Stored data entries
--*--
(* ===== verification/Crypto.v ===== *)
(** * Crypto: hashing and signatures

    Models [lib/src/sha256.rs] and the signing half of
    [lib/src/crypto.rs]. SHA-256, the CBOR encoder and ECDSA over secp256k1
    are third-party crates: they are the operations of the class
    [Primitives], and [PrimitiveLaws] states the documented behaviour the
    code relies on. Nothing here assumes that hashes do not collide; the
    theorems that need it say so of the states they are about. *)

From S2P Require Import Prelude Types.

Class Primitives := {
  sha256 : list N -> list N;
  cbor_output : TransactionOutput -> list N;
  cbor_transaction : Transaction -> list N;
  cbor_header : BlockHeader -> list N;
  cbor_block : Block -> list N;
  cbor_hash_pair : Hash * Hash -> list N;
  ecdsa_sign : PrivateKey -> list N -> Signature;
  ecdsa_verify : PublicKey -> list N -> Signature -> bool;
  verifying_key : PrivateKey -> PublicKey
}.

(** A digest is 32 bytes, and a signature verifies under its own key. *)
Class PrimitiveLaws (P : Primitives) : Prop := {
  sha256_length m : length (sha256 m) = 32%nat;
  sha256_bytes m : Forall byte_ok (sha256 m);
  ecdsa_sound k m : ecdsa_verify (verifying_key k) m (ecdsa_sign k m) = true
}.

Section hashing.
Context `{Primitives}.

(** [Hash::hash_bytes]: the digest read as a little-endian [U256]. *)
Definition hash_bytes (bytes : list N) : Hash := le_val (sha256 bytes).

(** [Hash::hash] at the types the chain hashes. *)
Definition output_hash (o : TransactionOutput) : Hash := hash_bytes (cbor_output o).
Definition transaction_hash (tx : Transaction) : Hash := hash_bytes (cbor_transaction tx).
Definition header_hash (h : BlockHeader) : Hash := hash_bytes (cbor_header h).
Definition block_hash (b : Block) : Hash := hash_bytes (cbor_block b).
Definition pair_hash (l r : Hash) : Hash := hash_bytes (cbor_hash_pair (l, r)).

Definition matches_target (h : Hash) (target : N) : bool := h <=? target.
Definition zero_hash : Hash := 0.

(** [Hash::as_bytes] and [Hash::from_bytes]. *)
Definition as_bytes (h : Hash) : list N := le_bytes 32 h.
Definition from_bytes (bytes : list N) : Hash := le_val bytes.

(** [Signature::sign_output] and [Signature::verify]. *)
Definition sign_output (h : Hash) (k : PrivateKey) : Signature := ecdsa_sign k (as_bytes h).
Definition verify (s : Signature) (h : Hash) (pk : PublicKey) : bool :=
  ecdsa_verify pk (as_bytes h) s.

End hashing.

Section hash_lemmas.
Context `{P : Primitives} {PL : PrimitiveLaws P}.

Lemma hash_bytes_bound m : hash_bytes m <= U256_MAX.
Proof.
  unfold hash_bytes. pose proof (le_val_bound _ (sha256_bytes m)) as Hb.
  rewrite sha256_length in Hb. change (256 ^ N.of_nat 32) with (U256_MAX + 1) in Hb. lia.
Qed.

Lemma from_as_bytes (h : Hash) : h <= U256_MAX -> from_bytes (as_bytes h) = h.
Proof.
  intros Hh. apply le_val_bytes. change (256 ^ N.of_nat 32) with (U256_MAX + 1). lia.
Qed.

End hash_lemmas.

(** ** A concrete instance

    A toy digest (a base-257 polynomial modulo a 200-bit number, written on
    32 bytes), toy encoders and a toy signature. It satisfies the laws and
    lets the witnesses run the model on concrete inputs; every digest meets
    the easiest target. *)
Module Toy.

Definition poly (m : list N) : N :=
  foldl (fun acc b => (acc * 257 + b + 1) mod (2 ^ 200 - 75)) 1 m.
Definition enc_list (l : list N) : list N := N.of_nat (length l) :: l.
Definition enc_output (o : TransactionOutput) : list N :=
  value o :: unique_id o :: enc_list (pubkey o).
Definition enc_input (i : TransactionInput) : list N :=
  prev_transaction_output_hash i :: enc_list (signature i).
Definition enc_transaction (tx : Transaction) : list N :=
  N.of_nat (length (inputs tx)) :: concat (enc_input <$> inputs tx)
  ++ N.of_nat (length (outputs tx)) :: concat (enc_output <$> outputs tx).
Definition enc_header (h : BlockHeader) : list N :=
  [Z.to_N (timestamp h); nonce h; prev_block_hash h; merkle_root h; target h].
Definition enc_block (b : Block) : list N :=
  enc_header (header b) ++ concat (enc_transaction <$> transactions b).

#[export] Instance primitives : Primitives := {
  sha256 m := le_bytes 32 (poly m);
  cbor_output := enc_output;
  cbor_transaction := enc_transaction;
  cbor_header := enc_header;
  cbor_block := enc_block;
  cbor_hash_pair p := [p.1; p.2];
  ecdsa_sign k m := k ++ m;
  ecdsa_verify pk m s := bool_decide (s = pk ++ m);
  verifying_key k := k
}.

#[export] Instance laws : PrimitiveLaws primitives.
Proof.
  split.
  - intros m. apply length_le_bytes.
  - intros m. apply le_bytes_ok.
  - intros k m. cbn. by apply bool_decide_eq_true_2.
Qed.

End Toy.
--*--
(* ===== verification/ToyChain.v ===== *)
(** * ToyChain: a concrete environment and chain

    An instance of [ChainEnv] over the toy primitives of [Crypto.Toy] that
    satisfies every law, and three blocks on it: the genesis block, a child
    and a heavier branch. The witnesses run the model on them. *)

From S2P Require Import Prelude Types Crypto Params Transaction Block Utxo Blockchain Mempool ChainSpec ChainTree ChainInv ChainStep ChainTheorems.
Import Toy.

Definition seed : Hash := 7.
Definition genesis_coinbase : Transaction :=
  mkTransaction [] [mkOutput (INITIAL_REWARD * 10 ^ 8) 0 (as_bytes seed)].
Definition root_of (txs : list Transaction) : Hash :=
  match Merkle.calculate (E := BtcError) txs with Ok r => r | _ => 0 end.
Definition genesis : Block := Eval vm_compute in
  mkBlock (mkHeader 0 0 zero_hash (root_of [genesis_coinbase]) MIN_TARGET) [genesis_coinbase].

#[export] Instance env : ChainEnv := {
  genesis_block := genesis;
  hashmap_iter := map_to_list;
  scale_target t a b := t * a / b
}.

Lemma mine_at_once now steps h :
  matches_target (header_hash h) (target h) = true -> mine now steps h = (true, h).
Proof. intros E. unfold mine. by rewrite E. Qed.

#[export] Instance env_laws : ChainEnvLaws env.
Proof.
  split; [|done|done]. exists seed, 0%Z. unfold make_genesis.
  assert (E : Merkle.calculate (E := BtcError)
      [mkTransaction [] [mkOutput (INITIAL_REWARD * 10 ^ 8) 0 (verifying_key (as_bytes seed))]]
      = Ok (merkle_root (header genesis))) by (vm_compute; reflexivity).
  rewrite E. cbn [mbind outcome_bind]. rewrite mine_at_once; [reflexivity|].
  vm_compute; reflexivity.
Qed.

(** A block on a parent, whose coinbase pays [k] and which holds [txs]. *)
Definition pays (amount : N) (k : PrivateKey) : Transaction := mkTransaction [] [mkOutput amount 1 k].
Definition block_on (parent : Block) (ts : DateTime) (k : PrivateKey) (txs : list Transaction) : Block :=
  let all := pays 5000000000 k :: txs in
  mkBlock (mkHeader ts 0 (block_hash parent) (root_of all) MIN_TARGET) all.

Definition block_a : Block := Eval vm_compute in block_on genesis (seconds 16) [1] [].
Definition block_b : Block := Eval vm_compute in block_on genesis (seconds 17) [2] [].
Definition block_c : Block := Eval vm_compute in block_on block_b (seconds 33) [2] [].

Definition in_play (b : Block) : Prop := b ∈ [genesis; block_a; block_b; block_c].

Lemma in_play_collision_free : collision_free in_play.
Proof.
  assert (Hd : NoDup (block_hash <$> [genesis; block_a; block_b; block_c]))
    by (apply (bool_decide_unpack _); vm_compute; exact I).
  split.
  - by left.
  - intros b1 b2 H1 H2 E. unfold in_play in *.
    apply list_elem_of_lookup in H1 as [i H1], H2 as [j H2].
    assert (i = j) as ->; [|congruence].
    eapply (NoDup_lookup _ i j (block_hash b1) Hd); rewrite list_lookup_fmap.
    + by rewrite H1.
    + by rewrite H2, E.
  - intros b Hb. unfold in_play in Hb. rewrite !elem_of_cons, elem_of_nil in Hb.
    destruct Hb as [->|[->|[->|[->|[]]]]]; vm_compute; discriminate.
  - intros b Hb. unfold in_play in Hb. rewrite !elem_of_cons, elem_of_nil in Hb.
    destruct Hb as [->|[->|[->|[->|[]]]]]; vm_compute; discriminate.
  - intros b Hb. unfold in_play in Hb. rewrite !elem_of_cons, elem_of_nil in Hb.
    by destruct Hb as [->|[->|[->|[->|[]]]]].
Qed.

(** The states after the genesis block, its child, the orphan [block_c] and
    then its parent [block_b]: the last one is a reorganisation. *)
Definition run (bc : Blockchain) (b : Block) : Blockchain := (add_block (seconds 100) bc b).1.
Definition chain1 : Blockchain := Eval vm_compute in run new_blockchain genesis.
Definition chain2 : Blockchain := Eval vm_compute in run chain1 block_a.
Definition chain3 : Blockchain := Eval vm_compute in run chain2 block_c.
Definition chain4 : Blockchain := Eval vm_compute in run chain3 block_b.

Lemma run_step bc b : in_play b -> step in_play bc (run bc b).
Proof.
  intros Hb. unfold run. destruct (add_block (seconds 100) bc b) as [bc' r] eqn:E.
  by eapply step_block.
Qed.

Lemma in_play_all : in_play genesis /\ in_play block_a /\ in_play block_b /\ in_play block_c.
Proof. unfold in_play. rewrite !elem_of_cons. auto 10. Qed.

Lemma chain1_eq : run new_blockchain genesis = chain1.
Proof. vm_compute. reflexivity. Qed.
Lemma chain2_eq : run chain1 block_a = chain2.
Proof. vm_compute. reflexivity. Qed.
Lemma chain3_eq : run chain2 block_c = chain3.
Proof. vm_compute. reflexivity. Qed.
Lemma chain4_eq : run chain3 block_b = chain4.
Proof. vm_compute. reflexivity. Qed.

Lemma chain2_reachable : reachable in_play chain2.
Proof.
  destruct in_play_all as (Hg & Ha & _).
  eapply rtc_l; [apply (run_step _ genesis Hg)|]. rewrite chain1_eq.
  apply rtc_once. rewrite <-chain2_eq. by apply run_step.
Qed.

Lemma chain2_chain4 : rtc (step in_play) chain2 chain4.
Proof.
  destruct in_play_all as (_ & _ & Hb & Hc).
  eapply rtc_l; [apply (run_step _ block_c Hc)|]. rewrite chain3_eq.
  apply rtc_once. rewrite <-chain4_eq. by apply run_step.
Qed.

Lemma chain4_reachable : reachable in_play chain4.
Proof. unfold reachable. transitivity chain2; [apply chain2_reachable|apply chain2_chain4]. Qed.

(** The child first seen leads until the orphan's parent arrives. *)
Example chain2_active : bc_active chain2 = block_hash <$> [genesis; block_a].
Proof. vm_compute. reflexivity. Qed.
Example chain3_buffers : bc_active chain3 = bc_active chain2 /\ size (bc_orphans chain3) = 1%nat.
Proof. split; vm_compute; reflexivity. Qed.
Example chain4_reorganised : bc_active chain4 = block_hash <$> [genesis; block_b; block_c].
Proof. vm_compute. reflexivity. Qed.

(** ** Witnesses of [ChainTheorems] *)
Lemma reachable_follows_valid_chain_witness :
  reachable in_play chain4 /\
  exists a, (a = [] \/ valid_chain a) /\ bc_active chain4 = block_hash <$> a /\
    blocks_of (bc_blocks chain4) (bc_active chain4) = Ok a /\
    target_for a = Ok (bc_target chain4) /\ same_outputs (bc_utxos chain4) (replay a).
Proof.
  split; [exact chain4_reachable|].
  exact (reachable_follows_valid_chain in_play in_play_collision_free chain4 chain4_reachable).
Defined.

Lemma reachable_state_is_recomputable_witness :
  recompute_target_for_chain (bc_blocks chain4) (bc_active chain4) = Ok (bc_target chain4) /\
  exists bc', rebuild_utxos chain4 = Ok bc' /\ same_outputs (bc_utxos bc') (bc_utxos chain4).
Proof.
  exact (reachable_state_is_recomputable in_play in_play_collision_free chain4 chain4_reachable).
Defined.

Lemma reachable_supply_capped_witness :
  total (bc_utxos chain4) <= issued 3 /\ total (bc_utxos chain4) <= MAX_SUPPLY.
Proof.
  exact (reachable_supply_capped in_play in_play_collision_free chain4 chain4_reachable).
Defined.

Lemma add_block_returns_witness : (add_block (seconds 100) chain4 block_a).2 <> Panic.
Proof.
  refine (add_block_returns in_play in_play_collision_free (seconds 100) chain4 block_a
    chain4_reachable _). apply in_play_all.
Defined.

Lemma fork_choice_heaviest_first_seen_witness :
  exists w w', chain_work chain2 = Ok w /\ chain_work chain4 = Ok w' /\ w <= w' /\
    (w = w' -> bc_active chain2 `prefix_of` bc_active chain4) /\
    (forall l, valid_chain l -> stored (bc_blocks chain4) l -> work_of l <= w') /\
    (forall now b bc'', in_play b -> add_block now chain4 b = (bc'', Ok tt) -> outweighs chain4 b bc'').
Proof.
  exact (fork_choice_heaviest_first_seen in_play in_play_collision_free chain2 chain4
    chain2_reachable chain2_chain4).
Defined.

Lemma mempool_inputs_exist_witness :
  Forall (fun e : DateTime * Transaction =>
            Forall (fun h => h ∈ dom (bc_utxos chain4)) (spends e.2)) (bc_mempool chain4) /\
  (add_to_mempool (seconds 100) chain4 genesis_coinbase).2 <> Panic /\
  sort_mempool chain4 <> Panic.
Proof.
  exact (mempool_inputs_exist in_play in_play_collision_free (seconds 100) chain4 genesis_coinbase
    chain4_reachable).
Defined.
--*--
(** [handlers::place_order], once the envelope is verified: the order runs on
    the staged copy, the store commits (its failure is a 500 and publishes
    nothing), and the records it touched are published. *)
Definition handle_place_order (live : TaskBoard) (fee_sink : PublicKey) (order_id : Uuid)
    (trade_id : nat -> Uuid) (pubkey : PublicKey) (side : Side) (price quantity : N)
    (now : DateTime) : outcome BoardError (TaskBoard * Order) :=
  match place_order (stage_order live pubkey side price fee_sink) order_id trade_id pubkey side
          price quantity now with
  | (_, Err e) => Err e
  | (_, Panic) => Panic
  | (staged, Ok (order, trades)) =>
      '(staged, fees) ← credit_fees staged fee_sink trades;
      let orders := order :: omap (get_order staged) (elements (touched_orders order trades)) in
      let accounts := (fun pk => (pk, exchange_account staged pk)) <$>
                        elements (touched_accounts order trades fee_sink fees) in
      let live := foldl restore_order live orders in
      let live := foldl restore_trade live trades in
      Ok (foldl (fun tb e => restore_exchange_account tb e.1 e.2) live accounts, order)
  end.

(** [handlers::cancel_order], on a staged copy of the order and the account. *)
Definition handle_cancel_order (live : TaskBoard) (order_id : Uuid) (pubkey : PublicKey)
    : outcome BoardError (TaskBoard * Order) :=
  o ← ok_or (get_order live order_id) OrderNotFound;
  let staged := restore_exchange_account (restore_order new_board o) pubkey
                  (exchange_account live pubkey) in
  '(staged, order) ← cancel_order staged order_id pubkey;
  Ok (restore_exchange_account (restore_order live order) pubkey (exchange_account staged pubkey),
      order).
--*--
→ **Directions for this task**: Above are the entries. Quote exactly the lines from the one bearing "(* ===== verification/Crypto.v ===== *)" through the one bearing "cbor_output : TransactionOutput -> list N;".

→ **Answer box**:
(* ===== verification/Crypto.v ===== *)
(** * Crypto: hashing and signatures

    Models [lib/src/sha256.rs] and the signing half of
    [lib/src/crypto.rs]. SHA-256, the CBOR encoder and ECDSA over secp256k1
    are third-party crates: they are the operations of the class
    [Primitives], and [PrimitiveLaws] states the documented behaviour the
    code relies on. Nothing here assumes that hashes do not collide; the
    theorems that need it say so of the states they are about. *)

From S2P Require Import Prelude Types.

Class Primitives := {
  sha256 : list N -> list N;
  cbor_output : TransactionOutput -> list N;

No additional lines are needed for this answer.